PROVIDED DATA —
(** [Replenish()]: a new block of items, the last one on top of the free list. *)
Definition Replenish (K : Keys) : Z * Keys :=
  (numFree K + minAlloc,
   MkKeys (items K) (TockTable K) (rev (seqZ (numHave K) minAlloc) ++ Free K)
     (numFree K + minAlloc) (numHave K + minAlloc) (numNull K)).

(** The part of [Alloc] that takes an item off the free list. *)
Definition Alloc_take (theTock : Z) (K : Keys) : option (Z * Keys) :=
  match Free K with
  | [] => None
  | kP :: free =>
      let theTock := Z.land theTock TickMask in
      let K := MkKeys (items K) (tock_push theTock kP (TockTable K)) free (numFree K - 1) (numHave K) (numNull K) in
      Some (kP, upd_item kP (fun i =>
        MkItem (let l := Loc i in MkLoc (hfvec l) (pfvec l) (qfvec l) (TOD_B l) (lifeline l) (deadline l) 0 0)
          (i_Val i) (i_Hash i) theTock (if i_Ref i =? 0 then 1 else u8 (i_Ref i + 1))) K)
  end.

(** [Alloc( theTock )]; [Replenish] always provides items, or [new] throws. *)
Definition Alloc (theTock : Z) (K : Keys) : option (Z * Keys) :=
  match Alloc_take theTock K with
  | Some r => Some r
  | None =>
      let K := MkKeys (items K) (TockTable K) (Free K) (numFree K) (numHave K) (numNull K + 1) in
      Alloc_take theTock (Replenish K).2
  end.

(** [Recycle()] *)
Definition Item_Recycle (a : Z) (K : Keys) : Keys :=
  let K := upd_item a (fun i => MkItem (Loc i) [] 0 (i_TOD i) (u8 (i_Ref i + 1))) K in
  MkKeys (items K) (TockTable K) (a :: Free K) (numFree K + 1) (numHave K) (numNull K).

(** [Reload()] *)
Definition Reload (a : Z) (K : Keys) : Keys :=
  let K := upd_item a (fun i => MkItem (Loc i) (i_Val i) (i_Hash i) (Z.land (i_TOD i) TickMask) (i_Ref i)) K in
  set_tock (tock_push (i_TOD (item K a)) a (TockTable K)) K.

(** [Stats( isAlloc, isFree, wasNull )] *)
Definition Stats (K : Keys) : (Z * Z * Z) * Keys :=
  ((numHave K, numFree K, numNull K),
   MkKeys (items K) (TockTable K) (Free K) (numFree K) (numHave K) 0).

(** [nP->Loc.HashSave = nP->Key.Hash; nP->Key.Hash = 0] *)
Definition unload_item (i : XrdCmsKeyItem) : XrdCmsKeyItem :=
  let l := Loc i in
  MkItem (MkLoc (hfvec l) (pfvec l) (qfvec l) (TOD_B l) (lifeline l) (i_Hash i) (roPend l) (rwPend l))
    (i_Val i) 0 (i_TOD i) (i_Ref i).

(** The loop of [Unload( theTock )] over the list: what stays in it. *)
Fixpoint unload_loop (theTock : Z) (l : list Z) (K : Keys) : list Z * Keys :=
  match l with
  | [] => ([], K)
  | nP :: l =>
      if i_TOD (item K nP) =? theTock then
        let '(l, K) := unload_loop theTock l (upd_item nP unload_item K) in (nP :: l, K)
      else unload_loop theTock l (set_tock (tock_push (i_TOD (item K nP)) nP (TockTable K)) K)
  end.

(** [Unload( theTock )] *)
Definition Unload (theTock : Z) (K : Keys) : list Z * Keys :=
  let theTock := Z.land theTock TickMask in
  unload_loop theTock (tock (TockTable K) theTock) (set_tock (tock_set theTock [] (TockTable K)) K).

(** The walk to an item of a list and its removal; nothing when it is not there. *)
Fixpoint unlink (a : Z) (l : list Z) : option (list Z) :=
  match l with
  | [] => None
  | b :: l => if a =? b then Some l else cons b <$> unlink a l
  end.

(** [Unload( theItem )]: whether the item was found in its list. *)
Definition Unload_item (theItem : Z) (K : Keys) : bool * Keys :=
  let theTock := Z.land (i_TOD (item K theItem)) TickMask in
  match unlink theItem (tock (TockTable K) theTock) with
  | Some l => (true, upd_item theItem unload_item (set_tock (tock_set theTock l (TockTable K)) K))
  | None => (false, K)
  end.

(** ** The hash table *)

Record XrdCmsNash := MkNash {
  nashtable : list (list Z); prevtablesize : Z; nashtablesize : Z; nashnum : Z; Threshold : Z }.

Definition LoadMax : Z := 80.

WORK REQUEST —
Begin with the line that contains "(i_Val i) 0 (i_TOD i) (i_Ref i)." and set down each line exactly until the records above end, including the final line.

RESPONSE BOX —
    (i_Val i) 0 (i_TOD i) (i_Ref i).

(** The loop of [Unload( theTock )] over the list: what stays in it. *)
Fixpoint unload_loop (theTock : Z) (l : list Z) (K : Keys) : list Z * Keys :=
  match l with
  | [] => ([], K)
  | nP :: l =>
      if i_TOD (item K nP) =? theTock then
        let '(l, K) := unload_loop theTock l (upd_item nP unload_item K) in (nP :: l, K)
      else unload_loop theTock l (set_tock (tock_push (i_TOD (item K nP)) nP (TockTable K)) K)
  end.

(** [Unload( theTock )] *)
Definition Unload (theTock : Z) (K : Keys) : list Z * Keys :=
  let theTock := Z.land theTock TickMask in
  unload_loop theTock (tock (TockTable K) theTock) (set_tock (tock_set theTock [] (TockTable K)) K).

(** The walk to an item of a list and its removal; nothing when it is not there. *)
Fixpoint unlink (a : Z) (l : list Z) : option (list Z) :=
  match l with
  | [] => None
  | b :: l => if a =? b then Some l else cons b <$> unlink a l
  end.

(** [Unload( theItem )]: whether the item was found in its list. *)
Definition Unload_item (theItem : Z) (K : Keys) : bool * Keys :=
  let theTock := Z.land (i_TOD (item K theItem)) TickMask in
  match unlink theItem (tock (TockTable K) theTock) with
  | Some l => (true, upd_item theItem unload_item (set_tock (tock_set theTock l (TockTable K)) K))
  | None => (false, K)
  end.

(** ** The hash table *)

Record XrdCmsNash := MkNash {
  nashtable : list (list Z); prevtablesize : Z; nashtablesize : Z; nashnum : Z; Threshold : Z }.

Definition LoadMax : Z := 80.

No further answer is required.